Myrtleford - Tobacco growing


I did not realise that tobacco was a viable crop in Australia. The number of smokers in our community is down in the low 20%. All the major cigarette manufacturers are multi-nationals. Somehow I figured that all cigarettes were manufactured off-shore. However, when I think of it, in the late '30s and early '40s my mother packed Craven A cigarettes into packets in a factory somewhere in St Peters in Sydney,


These strange looking sheds are the drying sheds on the farms of tobacco growers in NE Victoria. Tobacco is primarily grown along the banks of the King, Ovens, and Kiewa Rivers and the Tobacco Growers' Co-operative of Victoria is based in Myrtleford.

The first viable cultivation of tobacco commenced in the 1930s and there is now about 1400 hectares under cultivation by about 130 growers which contributes $27 million to the country's GDP.
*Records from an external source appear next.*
(* ===== verification/Ast.v ===== *)
(** Transactions as trees and their lowering (forthdb-world/src/transaction_ast.rs):
    a transaction names slots, predicates, literals and the entities it
    allocates by strings; lowering numbers the names and emits a frame of the
    semantic ISA.

    The lowering works on references into the transaction (a [StrRef] is an
    operation index and a field), sorts and deduplicates them, and finds names
    by binary search.  [lower_to_sisa_reference] is the earlier lowering that
    the tests keep, on ordered sets and maps. *)
From Stdlib Require Import NArith Lia.
From stdpp Require Import sorting base gmap list strings option list_monad.
From S2P Require Import Prelude Ord Terms Query Spec Index Kernel StackVm Parser Isa.

(** ** Transactions *)

Record AstEntityId := AstEntityId_mk { ast_entity : N }.
Record AstWorldId := AstWorldId_mk { ast_world : N }.

Inductive AtomRef :=
| RefEntity (e : AstEntityId)
| RefLiteral (l : string)
| RefSymbol (s : string).

Inductive TransactionOp :=
| TxAllocate (result : string)
| TxExpectWorld (expected : AstWorldId)
| TxExpectObject (slot : string) (expected : AtomRef)
| TxDefine (slot : string) (subject : AtomRef) (predicate : string) (object : AtomRef)
| TxForget (slot : string)
| TxReject.

Record TransactionAST := TransactionAST_new {
  ast_namespace : N;
  ast_operations : list TransactionOp;
}.

Record SemanticIntent := SemanticIntent_new { si_ast : TransactionAST }.

(** [SemanticBindings]: names in the order given. *)
Record SemanticBindings := SemanticBindings_new { sb_entries : list (string * AstEntityId) }.

Definition bindings_get (b : SemanticBindings) (symbol : string) : option AstEntityId :=
  snd ∘ snd <$> list_find (λ e, e.1 = symbol) (sb_entries b).

(** Borrowed views. *)
Inductive AtomRefView :=
| ViewEntity (e : AstEntityId)
| ViewLiteral (l : string)
| ViewSymbol (s : string).

Inductive TransactionOpView :=
| ViewAllocate (result : string)
| ViewExpectWorld (expected : AstWorldId)
| ViewExpectObject (slot : string) (expected : AtomRefView)
| ViewDefine (slot : string) (subject : AtomRefView) (predicate : string) (object : AtomRefView)
| ViewForget (slot : string)
| ViewReject.

Definition atom_view (a : AtomRef) : AtomRefView :=
  match a with
  | RefEntity e => ViewEntity e
  | RefLiteral l => ViewLiteral l
  | RefSymbol s => ViewSymbol s
  end.

Definition op_view (op : TransactionOp) : TransactionOpView :=
  match op with
  | TxAllocate result => ViewAllocate result
  | TxExpectWorld expected => ViewExpectWorld expected
  | TxExpectObject slot expected => ViewExpectObject slot (atom_view expected)
  | TxDefine slot subject predicate object =>
      ViewDefine slot (atom_view subject) predicate (atom_view object)
  | TxForget slot => ViewForget slot
  | TxReject => ViewReject
  end.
I sort of wish they wouldn't, but it really is up to smokers to quit.

2 comments:

Joan Elizabeth said...

For some reason I have thought of tobacco as a crop grown in the tropics. So this is news to me too.

I will never forget doing a business presentation at Philip Morris once. They had free cigarettes in the board room and encouraged people to smoke ... a bit like other companies handing out mints!!

That was quite a few years ago. I wonder if the anti-smokling laws let them do that type of thing today.

The buildings make for fascinating photos ... given our mutual penchant for CI.

Julie said...

The strange thing about the buildings, Joan, is that none of them are either rusted or delapidated. They each border on the pristine. They are heavily redolent of the southern states of the USA - for me at any rate.

As for the free cigarettes, as you know I am going through the finalising of my father's estate. I am trying to get him an official war-grave. The key to this is shaping as the army (in 1942-1945) giving its troops cigarettes as a form of 'bonus'. If a soldier states this, and dies of a cigarette related disease (yes, even 60 years later), the Commonwealth accepts responsibility. I guess this to be cheaper than defending itself in court.

Given my affection for CI, I find it bemusing that the most attractive thing about the tobacco sheds is their shape.